Although current immunotherapies have led to remarkable improvements in the treatment of metastatic melanoma of the skin, they have not shown much success with metastatic melanoma of the eye.
“The outlook for patients with metastatic uveal melanoma, the most common type of eye cancer, is dismal,” says ophthalmic oncologist Brian Marr, MD, professor of ophthalmology at Columbia University Vagelos College of Physicians and Surgeons and director of the ophthalmic oncology service at CUIMC. “The one-year survival rate is approximately 40 percent, and no therapy has meaningfully improved outcomes in over 50 years.”
The new research tested an experimental immunotherapy, IMGgp100, which was designed to further enhance the immune system’s attack against melanoma.
In one study, IMCgp100 was given to patients with melanoma, including those with advanced uveal melanoma, who had previously received anti-cancer treatment. In a second study, patients with advanced uveal melanoma who had previously received anti-cancer treatment were given IMCgp100 using a different dosing regimen.
Among 35 patients in the two studies with advanced uveal melanoma, the overall one-year survival rate was 73 percent, nearly double the survival rate of what has previously been observed. The most common side effects of treatment were rash, itchy skin, and swelling.
“A 73 percent one-year overall survival rate in heavily pre-treated patients is quite notable, and we are excited about the continued development of IMCgp100 for patients with this disease,” Carvajal says.

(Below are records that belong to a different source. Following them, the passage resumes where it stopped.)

(** A loaded program runs to its trap. *)
Lemma loaded_run vb buf len conf h lay m m1 x limit s t n rc s' :
  inputs_ok buf len conf -> ready vb m -> accepted32 buf len conf vb h lay -> image_break lay <= vb ->
  effect own Q L (e_load buf len conf h lay tsc vb) m m1 ->
  run_user_32 (e_entry h) (load_break lay - 176) limit (x_rflags x) (x_ktf x) (x_utf x) (x_clock x) (x_cr2 x) (x_old_rc x) s
    = Some (t, n, rc, s') ->
  let size k := le_val (left_at x m1 (load_break lay - 60 + 4 * k) 4) in
  let count f s e := Z.of_nat (length (filter (fun p => f (view (user_accesses (x_accesses x) m1) (p * 4096)).1 = true) (pages s e))) in
  exists m2, run tsc clk (app32 conf h lay tsc) limit x m1 s =
    Some (run_result tsc clk conf lay x m1 limit t n rc (Z.min (stdout_max_size conf) (size 5)) (Z.min (stderr_max_size conf) (size 8))
            (count pv_dirty 0x8048000 (OB_break lay))
            (count pv_accessed 0x8048000 (load_break lay) + count pv_accessed (stdin_break lay) (OB_break lay)) s', m2, s') /\
    ready vb m2.
Proof.
  intros Hio Hrd Ha Hroom H1 Et size count. pose proof (rd_top _ _ Hrd) as Htop.
  pose proof (loaded_ready tsc buf len conf vb h lay m m1 Hio Hrd Ha ltac:(lia) H1) as Hrd1.
  destruct (contents_facts own Q L buf len conf h lay vb m (inputs_load_ok _ _ _ lay _ _ Hio Hrd ltac:(lia)) Ha)
        as (F1 & F2 & F3 & F4 & F5 & _).
  destruct (run_spec own Q L tsc clk conf h lay x m1 (rd_clean _ _ Hrd1) (rd_closed _ _ Hrd1) (io_conf _ _ _ Hio)
    (ac_layout _ _ _ _ _ _ Ha) ltac:(lia) ltac:(lia) limit s t n rc s' Et) as (m2 & E & H2).
  exists m2. split; [exact E|]. by apply (ran_ready x conf h lay vb m1 m2 buf len m tsc).
Qed.

Lemma serve_job_ready vb j m m' : job_ok vb j -> ready vb m -> serve_job j m = Some m' -> ready vb m'.
Proof.
  intros [Hio Hroom] Hrd E. pose proof (rd_top _ _ Hrd) as Htop. unfold serve_job in E.
  destruct (elf_load_spec tsc (j_buf j) (j_len j) (j_conf j) vb m Hio Hrd ltac:(lia)) as [(h & lay & m1 & Ha & El & H1)|[_ El]].
  - rewrite El, mbind_Some in E. pose proof (ac_layout _ _ _ _ _ _ Ha) as Elay. rewrite <- Elay in Hroom.
    destruct (run_user_32 (e_entry h) (load_break lay - 176) (j_limit j) (x_rflags (j_exec j)) (x_ktf (j_exec j)) (x_utf (j_exec j))
      (x_clock (j_exec j)) (x_cr2 (j_exec j)) (x_old_rc (j_exec j)) (j_trap j)) as [[[[t n] rc] s']|] eqn:Et.
    + destruct (loaded_run vb _ _ _ h lay m m1 (j_exec j) (j_limit j) (j_trap j) t n rc s' Hio Hrd Ha Hroom H1 Et) as (m2 & Er & Hr).
      cbv zeta in Er. rewrite Er, mbind_Some in E. injection E as <-. done.
    + unfold run in E. change (duckinfo_ptr (app32 (j_conf j) h lay tsc)) with 0 in E.
      change (app_entry (app32 (j_conf j) h lay tsc)) with (e_entry h) in E.
      change (app_rsp (app32 (j_conf j) h lay tsc)) with (load_break lay - 176) in E.
      change (negb (0 =? 0)) with false in E. cbv iota in E. rewrite Et in E. done.
  - rewrite El, mbind_Some in E. by injection E as <-.
Qed.

Lemma serve_ready vb js : forall m m', Forall (job_ok vb) js -> ready vb m -> serve js m = Some m' -> ready vb m'.
Proof.
  induction js as [|j js IH]; intros m m' Hj Hrd E; [by injection E as <-|]. apply Forall_cons in Hj as [Hj Hjs].
  cbn [serve] in E. destruct (serve_job j m) as [m1|] eqn:E1; [|done]. rewrite mbind_Some in E.
  eapply IH; [done| |done]. by eapply serve_job_ready.
Qed.


(** The counts of used pages, in terms of the accesses. *)
Lemma used_count m m1 buf len conf h lay vb l (f : page -> bool) (W : list Z) a e :
  inputs_ok buf len conf -> ready vb m -> accepted32 buf len conf vb h lay -> image_break lay <= vb ->
  effect own Q L (e_load buf len conf h lay tsc vb) m m1 -> 0x8048000 <= a -> e <= OB_break lay -> a mod 4096 = 0 -> e mod 4096 = 0 ->
  (forall v, user Q v -> f (view (user_accesses l m1) v).1 = f (view m1 v).1 || bool_decide (v / 4096 ∈ W)) ->
  (forall v, in_range 0x8048000 (OB_break lay) v -> user Q v -> f (view m1 v).1 = false) ->
  filter (fun p => f (view (user_accesses l m1) (p * 4096)).1 = true) (pages a e) = filter (fun p => p ∈ W) (pages a e).
Proof.
  intros Hio Hrd Ha Hroom H1 Hs He Hma Hme Hf Hz. apply filter_ext_elem. intros p Hp. unfold pages in Hp. apply elem_of_seqZ in Hp.
  pose proof (rd_top _ _ Hrd) as Htop. assert (OB_break lay <= vb) as Hob by apply (ac_bound _ _ _ _ _ _ Ha).
  assert (in_range 0x8048000 (OB_break lay) (p * 4096)) as Hin by (unfold in_range; dlia).
  assert (user Q (p * 4096)) as Hu by (unfold user; unfold in_range in Hin; change kernel_break with 16777216 in *; lia).
  rewrite Hf, Hz by done. cbn [orb]. rewrite bool_decide_eq_true, Z.div_mul by lia. done.
Qed.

A larger pivotal randomized phase 2 clinical trial of IMCgp100 in advanced uveal melanoma is now underway to further evaluate efficacy.
References
The study, titled “Safety, efficacy and biology of the gp100 TCR-based bispecific T cell redirector IMCgp100 in advanced uveal melanoma,” was presented on May 1, 2018, at ARVO. Abstract No. 2926338.
The research was funded by Immunocore.
Dr. Carvajal is a consultant with Immunocore.